Still life Artist Peter Krohn’s work titled, ‘Honeysuckle Melon,’ a scanograph printed with dyes on aluminum,
is part of the Art Trails Mini preview show at the Fulton Crossing gallery.
Walk into the industrial space of Fulton Crossing on a weekend, and you might be greeted by a vibrant young woman in a pencil skirt and high heels.
This atypical sight for a rural crossroad—a fruit stand and a taco truck make for the building’s neighbors—is Sierra Aizer-Keck, the gallery PR and event coordinator. The two phenomena—Aizer-Keck’s style and the fact a Santa Rosa art space has a PR representative—speak for the fact the Fulton Crossing team means business—however you choose to define it.
About a year ago, businessman Rami Batarseh made headlines by purchasing the empty facility on River and Fulton roads, a former chicken slaughterhouse. A brewery, a pottery station and other various possibilities were voiced, but the community response tipped the scale.
“As we were working on the building, local artists kept showing up and asking what the plan was,” says Batarseh.
He turned to Vicky Kumpfer, a local art curator, and asked her to fill the space with artwork. “In three weeks, there were more than 350 works of art hanging. I just told them come one, come all, and they came,” she says.
The fate of the building was determined—Batarseh decided to rent out some studios and keep the rest of the space to display the tenants’ work. Kumpfer sought out additional Sonoma County artists and the first group exhibition was born. After the extensive winter exhibition, called Evolution/Revolution, up went the new sign christening the compound as Fulton Crossing. The exhibition Human/Nature launched in August and concluded a couple of weeks ago, paving the way for new creative events. Additionally, the compound already hosts an antique store, a piano tuner, and a handpan builder, with a coffee shop on the way. The art focus however, remains strong—the space is only open on Saturdays and Sundays and there’s not much other retail.
What is it, then? Sitting around the table in the vast gallery space, the threesome debates the question, while unintentionally running the whole gamut of a typical art scene—the pragmatic businessman, the curator, the promoter. The term cooperative is mentioned, and so is incubator for local talent. “Sonoma County isn’t known as an art destination,” admits Batarseh, and Kumpfer comments that they’re working on fixing that by teaming up with local tourist institutions and engaging in social media.
They wonder whether to bring in not only tourists and art lovers, but artists from outside the wine-and-dine “bubble” the three describe. While Batarseh is focusing on potential buyers from San Francisco, Aizer-Keck, who came back to Sonoma County after a year of travelling through Mexico and working in a small galley in Oaxaca, stresses the importance of growing “artistic energy” in the area.

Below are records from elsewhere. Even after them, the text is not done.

(* ===== verification/Logs.v ===== *)
(** The audit trail (src/audit/mod.rs), the daemon's log file (src/util/logger.rs) and
    the shadow report (src/shadow/mod.rs).

    A log file is the list of its lines.  Names refer to inodes and an open file keeps
    its inode when its name is moved, which is what rotation relies on.  Every call may
    fail.  The theorems: the log is the most recent lines in order, in three files of
    bounded size; an audit record that is reported written is the last line of the
    trail; but after a failed reopening the audit trail drops every record while
    reporting success, and the log erases its own history. *)
From Stdlib Require Import Ascii String.
From S2P Require Import Prelude Paths Domain ConfigFile Catalog.

(** ** Files *)

Record LogFs := mkLogFs {
  lf_names : gmap string nat;
  lf_bodies : gmap nat (list string);
  lf_next : nat;
}.

(** The bytes of some lines, each with its newline. *)
Definition lines_size (l : list string) : N := foldr (fun line acc => str_len line + 1 + acc) 0 l.

Definition body (fs : LogFs) (i : nat) : list string := default [] (lf_bodies fs !! i).
Definition content (fs : LogFs) (path : string) : list string :=
  match lf_names fs !! path with Some i => body fs i | None => [] end.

“Something needs to happen to re-inspire the younger generation and rejuvenate the older generation here, as it is a bit stagnant—landscapes and grapes.”
“The artist industry here is artists feeding on artists, we’re not getting fresh blood,” says Batarseh.
In fact, the only thing all three agree on is the profile of a typical local artist—a white woman in her late 50s painting her way through retirement, her work lacking the buzzwords of the modern art world—edgy, controversial, radical.
“We’re not a high-end gallery and we do put a call out for the artists,” says Kumpfer. A transplant from Utah, she believes that a “certain poison in your life, something to work against, something suppressed” is important in order to create great art. “Here, it’s so beautiful and relaxed, there’s nothing much to pontificate on,” she laughs.
While the team respects this, there’s a shy intention to dig deeper.
“It’s a very urban space in a very suburban Sonoma County,” says Aizer-Keck. “I’m really inspired by involving a young crowd and creating a larger dialogue with the art community.”
The next exhibition featuring young local artist will open in two months. It will be accompanied by events aimed at local 20-somethings who find the downtown Santa Rosa night scene too young and straightforward. Spoken word events, a blind tour, and engaging with storytelling in relation to art are attractive possibilities.
In the meantime, Batarseh strives for a solid artist-buyer relationship. Aizer-Keck craves a curiosity boost for artists as well as the younger art lovers in the area. Kumpfer lovingly mentions the three’s diverse backgrounds and believes Fulton Crossing is growing organically, while responding to the community. It seems like ‘Crossing’ isn’t just about the unique location, but also very much about the crossroad of innovative ideas and enterprising intentions.